### Collected data
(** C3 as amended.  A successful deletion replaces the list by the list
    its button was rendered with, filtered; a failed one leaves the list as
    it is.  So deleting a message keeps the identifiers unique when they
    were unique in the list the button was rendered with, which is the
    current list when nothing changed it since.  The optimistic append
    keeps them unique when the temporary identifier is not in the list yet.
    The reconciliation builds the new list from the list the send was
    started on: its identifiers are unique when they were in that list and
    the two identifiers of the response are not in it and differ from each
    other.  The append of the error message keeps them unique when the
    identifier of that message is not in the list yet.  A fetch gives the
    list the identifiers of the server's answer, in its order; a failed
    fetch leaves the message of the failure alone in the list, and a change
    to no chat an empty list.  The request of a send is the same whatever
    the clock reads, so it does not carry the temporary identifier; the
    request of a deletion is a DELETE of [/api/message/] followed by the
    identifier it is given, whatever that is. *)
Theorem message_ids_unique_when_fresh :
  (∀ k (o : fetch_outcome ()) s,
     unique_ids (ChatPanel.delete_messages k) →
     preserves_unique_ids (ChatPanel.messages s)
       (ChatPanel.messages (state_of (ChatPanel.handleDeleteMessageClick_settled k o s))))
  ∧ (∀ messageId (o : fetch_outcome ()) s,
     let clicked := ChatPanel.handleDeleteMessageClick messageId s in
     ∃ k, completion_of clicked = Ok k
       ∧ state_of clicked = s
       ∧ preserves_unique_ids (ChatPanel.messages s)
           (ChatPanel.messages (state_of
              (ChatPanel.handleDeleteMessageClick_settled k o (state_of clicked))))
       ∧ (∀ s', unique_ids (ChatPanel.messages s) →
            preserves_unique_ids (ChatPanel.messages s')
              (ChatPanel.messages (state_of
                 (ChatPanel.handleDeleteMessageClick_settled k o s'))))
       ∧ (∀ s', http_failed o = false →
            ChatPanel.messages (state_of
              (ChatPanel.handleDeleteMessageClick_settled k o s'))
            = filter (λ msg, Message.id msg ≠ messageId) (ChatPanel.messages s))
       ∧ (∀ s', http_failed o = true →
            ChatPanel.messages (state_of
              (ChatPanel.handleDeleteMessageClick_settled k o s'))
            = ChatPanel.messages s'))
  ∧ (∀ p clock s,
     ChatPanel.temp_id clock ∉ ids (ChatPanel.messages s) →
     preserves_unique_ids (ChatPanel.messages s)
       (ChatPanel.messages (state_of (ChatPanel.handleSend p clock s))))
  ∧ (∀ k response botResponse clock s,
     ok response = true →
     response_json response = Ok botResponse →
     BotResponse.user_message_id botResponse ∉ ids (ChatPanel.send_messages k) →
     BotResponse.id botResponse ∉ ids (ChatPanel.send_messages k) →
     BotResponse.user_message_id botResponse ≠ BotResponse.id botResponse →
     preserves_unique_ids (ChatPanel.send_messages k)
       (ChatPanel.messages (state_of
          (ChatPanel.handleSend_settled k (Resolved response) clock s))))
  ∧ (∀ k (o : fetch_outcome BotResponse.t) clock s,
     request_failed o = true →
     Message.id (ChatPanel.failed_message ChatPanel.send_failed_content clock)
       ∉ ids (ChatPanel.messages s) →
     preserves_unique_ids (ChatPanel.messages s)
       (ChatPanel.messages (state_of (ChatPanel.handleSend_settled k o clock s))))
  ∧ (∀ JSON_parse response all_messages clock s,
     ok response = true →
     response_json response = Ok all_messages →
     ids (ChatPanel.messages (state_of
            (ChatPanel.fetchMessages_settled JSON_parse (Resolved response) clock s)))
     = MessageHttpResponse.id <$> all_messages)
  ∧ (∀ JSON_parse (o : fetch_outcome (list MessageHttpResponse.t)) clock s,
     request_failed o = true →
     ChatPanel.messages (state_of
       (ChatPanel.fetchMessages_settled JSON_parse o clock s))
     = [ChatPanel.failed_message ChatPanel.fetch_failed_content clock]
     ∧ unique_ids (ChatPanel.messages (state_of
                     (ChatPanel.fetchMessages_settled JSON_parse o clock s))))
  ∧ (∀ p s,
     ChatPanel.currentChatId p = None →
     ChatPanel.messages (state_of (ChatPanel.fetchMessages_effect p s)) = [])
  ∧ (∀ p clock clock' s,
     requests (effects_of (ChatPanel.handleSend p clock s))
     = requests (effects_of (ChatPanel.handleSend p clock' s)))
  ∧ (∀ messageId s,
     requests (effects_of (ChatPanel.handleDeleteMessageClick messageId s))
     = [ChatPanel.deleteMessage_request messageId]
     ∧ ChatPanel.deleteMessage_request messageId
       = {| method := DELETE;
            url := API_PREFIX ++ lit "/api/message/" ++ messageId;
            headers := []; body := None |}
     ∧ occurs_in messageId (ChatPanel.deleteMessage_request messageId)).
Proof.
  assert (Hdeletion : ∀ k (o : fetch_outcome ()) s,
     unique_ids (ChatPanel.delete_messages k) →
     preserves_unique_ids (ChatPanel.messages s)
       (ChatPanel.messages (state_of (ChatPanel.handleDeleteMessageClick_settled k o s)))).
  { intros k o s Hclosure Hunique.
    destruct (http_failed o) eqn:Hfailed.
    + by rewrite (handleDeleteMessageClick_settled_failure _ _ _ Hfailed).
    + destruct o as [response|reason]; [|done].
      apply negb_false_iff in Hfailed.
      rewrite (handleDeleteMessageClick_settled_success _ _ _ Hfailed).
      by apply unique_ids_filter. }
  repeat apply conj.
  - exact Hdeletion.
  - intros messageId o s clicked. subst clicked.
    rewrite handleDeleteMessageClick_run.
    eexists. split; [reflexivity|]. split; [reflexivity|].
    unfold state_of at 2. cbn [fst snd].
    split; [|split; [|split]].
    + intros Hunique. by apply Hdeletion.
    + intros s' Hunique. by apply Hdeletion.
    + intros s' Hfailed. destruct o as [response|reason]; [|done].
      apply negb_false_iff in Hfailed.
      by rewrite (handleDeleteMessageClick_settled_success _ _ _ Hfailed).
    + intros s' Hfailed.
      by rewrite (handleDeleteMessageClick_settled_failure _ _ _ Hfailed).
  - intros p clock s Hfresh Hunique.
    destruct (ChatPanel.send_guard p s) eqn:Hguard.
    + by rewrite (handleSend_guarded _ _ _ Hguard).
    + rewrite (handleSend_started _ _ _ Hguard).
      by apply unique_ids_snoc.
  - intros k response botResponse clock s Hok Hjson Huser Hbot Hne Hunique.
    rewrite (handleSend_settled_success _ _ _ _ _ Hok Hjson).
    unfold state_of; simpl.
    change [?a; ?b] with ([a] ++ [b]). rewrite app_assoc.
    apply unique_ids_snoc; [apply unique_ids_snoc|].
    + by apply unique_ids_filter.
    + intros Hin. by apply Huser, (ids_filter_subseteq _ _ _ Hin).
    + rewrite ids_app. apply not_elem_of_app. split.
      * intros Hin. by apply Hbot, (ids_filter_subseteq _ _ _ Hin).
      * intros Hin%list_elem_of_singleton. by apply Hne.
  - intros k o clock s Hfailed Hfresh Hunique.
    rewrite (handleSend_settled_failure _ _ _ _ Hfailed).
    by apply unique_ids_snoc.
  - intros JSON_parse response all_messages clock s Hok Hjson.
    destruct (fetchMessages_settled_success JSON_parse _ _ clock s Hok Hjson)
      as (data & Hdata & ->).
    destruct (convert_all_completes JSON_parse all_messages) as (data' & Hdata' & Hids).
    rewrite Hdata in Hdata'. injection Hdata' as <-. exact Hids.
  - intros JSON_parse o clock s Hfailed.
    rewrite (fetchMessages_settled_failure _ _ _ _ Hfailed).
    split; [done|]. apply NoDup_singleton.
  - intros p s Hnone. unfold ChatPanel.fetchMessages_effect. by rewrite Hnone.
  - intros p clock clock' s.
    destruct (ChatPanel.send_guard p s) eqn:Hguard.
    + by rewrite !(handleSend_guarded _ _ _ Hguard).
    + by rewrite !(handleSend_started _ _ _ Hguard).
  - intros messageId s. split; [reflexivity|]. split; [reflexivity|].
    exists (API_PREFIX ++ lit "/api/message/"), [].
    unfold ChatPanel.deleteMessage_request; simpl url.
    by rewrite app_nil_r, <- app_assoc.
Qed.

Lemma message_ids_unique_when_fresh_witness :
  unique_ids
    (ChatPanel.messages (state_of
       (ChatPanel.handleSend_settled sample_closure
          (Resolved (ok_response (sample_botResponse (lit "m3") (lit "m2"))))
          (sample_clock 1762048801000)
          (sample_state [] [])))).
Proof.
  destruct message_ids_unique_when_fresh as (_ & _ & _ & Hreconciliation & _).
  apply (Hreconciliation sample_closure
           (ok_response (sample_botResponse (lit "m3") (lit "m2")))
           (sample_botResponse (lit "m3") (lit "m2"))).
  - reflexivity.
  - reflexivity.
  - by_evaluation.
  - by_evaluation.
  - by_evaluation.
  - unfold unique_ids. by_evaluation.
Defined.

--

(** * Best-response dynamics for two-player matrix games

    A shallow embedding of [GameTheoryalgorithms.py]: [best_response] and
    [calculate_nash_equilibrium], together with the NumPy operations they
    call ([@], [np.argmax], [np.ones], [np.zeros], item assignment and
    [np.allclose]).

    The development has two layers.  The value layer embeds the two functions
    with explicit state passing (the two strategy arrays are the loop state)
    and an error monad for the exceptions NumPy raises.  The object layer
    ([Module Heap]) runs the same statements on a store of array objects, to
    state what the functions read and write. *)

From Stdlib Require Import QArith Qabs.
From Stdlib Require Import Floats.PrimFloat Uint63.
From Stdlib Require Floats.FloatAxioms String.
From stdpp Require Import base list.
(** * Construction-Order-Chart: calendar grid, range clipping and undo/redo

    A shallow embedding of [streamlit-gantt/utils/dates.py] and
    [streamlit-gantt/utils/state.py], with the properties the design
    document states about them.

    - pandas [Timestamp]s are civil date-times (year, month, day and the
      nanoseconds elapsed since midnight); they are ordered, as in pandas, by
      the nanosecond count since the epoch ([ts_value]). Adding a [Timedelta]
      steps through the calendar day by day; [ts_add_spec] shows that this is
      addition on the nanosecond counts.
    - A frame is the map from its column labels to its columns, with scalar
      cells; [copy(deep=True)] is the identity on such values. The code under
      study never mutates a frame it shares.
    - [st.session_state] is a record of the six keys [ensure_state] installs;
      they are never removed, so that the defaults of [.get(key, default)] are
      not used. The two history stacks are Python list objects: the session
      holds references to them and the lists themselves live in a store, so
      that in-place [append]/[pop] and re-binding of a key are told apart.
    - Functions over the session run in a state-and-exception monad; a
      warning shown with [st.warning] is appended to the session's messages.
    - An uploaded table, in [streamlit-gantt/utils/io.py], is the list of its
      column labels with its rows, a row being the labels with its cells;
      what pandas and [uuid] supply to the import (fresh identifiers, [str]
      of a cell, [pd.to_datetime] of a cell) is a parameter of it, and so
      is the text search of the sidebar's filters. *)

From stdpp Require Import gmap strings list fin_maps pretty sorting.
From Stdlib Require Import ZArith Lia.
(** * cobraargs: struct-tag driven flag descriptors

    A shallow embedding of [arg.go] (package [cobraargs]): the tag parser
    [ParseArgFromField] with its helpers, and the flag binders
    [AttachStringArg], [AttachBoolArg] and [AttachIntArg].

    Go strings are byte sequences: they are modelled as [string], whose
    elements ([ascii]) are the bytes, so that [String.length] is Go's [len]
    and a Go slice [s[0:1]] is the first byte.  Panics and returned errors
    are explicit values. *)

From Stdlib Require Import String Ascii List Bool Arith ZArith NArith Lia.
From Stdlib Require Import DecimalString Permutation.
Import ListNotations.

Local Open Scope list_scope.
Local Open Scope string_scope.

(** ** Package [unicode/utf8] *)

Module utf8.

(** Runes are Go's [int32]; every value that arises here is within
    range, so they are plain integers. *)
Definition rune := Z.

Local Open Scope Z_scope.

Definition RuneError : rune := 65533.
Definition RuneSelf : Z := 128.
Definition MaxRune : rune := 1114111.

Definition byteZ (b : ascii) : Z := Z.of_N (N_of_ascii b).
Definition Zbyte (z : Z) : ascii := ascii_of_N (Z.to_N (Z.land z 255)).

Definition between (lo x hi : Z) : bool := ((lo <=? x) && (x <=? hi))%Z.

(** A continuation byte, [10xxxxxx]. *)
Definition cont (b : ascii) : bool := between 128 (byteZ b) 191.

---

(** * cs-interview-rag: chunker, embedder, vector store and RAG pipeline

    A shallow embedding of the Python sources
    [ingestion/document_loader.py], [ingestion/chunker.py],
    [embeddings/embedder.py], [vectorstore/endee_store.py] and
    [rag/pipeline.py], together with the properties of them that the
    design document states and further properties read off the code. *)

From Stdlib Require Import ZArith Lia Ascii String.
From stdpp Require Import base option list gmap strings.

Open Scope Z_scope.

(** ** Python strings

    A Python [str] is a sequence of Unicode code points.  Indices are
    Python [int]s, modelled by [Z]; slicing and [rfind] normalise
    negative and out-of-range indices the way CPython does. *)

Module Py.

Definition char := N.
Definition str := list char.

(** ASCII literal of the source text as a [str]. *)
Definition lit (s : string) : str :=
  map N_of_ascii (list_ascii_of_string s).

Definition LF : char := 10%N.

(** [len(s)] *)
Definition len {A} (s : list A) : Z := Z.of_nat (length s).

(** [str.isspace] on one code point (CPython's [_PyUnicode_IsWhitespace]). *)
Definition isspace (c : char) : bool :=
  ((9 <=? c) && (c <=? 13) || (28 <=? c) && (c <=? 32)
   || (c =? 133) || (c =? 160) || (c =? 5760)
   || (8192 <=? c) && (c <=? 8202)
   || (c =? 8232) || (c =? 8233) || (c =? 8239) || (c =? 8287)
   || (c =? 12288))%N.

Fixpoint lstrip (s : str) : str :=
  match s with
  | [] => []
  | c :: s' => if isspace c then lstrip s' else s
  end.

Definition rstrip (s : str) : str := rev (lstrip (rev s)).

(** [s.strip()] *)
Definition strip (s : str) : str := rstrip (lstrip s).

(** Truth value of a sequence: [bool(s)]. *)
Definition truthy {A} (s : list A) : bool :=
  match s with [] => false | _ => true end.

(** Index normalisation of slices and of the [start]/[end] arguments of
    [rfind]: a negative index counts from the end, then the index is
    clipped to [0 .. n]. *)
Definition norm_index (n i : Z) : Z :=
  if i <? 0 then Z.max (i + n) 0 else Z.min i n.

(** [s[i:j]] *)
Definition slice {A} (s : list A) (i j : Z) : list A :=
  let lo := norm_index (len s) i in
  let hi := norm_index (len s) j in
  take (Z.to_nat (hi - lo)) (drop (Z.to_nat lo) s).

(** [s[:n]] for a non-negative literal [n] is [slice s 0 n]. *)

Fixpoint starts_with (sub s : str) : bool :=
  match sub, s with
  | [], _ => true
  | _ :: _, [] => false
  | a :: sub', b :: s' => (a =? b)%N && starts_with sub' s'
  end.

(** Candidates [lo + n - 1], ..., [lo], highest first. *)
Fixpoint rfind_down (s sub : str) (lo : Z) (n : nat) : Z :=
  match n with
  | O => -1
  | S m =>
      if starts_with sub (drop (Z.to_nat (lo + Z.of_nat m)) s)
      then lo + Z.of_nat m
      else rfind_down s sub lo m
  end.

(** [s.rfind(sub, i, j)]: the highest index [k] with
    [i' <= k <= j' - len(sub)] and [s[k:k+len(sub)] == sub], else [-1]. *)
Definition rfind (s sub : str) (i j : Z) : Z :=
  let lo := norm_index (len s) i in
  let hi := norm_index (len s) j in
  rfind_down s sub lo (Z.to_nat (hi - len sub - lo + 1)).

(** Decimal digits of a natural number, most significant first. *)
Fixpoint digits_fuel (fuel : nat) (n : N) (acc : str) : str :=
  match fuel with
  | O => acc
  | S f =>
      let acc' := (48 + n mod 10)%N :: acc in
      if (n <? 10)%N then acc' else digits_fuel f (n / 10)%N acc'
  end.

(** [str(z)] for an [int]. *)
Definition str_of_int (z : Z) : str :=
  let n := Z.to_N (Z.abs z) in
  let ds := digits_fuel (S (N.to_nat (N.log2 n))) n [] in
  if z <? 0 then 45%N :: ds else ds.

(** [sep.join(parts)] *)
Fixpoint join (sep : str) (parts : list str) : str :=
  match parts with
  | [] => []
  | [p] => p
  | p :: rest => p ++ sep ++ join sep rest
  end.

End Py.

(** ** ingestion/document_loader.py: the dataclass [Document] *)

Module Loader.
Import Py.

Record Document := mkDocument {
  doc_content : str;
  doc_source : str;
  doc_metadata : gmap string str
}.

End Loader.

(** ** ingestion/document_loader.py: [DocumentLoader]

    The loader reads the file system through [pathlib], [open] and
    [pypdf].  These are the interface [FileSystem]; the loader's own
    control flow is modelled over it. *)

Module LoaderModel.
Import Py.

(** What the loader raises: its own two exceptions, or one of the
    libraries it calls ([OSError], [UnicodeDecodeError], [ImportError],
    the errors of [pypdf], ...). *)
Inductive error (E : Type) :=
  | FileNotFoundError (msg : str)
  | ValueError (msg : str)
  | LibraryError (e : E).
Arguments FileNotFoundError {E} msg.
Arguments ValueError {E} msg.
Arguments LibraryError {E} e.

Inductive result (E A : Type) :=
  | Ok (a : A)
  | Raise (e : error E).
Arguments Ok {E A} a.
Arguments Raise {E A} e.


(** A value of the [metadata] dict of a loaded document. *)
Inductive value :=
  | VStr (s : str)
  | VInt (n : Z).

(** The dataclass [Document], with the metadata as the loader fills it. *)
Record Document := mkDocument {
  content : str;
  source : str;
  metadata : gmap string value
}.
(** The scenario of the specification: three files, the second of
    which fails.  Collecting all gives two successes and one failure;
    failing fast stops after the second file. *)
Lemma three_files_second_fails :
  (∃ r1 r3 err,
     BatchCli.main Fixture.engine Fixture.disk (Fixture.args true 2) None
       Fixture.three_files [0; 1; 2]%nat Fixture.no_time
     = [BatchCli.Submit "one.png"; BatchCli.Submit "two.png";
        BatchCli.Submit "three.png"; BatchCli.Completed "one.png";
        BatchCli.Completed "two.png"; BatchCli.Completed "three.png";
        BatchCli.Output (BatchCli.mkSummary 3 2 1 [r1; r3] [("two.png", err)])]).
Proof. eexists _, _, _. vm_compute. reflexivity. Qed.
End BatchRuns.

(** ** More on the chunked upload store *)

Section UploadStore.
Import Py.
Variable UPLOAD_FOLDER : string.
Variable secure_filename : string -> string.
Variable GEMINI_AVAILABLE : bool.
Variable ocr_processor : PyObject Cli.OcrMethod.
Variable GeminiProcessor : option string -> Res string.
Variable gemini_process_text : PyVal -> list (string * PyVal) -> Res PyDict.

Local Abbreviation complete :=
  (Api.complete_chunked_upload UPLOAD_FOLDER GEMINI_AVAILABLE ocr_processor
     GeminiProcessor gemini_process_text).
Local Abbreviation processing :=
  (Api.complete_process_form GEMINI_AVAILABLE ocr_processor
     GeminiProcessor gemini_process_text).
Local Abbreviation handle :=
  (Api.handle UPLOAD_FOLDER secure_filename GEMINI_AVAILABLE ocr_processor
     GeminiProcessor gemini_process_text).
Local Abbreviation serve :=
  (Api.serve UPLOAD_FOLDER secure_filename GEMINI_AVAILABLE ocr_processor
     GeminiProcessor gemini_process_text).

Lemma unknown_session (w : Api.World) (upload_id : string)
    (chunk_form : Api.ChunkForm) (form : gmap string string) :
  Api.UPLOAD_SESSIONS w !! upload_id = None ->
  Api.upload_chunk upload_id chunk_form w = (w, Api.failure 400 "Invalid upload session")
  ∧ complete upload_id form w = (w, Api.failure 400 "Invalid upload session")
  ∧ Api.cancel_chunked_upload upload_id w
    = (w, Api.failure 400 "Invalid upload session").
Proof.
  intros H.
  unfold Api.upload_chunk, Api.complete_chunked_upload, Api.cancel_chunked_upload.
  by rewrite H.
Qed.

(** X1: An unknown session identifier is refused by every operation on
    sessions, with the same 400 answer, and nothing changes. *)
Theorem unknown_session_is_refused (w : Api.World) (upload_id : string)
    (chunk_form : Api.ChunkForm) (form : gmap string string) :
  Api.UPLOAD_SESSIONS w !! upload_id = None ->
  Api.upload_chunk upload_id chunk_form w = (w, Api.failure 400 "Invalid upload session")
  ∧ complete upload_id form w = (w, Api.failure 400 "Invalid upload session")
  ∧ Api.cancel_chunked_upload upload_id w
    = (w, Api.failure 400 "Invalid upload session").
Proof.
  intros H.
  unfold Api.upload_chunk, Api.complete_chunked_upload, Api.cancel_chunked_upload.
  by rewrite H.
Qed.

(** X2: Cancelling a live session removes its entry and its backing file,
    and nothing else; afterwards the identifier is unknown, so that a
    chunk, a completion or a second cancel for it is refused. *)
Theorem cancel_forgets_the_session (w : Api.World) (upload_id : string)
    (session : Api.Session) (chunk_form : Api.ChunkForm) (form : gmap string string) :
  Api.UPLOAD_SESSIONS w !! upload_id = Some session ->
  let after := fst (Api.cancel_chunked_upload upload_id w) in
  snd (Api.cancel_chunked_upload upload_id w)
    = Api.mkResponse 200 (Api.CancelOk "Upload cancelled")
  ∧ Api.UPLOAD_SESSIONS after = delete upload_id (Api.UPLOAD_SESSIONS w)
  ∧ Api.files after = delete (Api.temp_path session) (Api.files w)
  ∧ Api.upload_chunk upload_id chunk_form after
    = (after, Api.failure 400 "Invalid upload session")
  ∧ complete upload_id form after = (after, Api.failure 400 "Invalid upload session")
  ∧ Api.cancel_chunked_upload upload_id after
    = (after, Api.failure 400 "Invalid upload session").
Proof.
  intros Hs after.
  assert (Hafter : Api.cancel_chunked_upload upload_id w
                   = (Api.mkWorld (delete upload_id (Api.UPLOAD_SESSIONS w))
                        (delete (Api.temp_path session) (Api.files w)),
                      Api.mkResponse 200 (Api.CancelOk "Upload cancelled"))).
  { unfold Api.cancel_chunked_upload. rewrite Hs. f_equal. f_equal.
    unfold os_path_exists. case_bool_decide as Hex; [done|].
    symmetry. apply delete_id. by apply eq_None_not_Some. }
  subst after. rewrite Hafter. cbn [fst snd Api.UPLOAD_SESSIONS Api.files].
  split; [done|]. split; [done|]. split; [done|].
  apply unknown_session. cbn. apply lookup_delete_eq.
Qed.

### EXERCISE AIM
In the data above, find the line with "(** C3 as amended." and the line with "(ChatPanel.handleDeleteMessageClick_settled k o s'))))". Retype both, plus every line between them, exactly.

### RESULT FOR THIS EXERCISE
(** C3 as amended.  A successful deletion replaces the list by the list
    its button was rendered with, filtered; a failed one leaves the list as
    it is.  So deleting a message keeps the identifiers unique when they
    were unique in the list the button was rendered with, which is the
    current list when nothing changed it since.  The optimistic append
    keeps them unique when the temporary identifier is not in the list yet.
    The reconciliation builds the new list from the list the send was
    started on: its identifiers are unique when they were in that list and
    the two identifiers of the response are not in it and differ from each
    other.  The append of the error message keeps them unique when the
    identifier of that message is not in the list yet.  A fetch gives the
    list the identifiers of the server's answer, in its order; a failed
    fetch leaves the message of the failure alone in the list, and a change
    to no chat an empty list.  The request of a send is the same whatever
    the clock reads, so it does not carry the temporary identifier; the
    request of a deletion is a DELETE of [/api/message/] followed by the
    identifier it is given, whatever that is. *)
Theorem message_ids_unique_when_fresh :
  (∀ k (o : fetch_outcome ()) s,
     unique_ids (ChatPanel.delete_messages k) →
     preserves_unique_ids (ChatPanel.messages s)
       (ChatPanel.messages (state_of (ChatPanel.handleDeleteMessageClick_settled k o s))))
  ∧ (∀ messageId (o : fetch_outcome ()) s,
     let clicked := ChatPanel.handleDeleteMessageClick messageId s in
     ∃ k, completion_of clicked = Ok k
       ∧ state_of clicked = s
       ∧ preserves_unique_ids (ChatPanel.messages s)
           (ChatPanel.messages (state_of
              (ChatPanel.handleDeleteMessageClick_settled k o (state_of clicked))))
       ∧ (∀ s', unique_ids (ChatPanel.messages s) →
            preserves_unique_ids (ChatPanel.messages s')
              (ChatPanel.messages (state_of
                 (ChatPanel.handleDeleteMessageClick_settled k o s'))))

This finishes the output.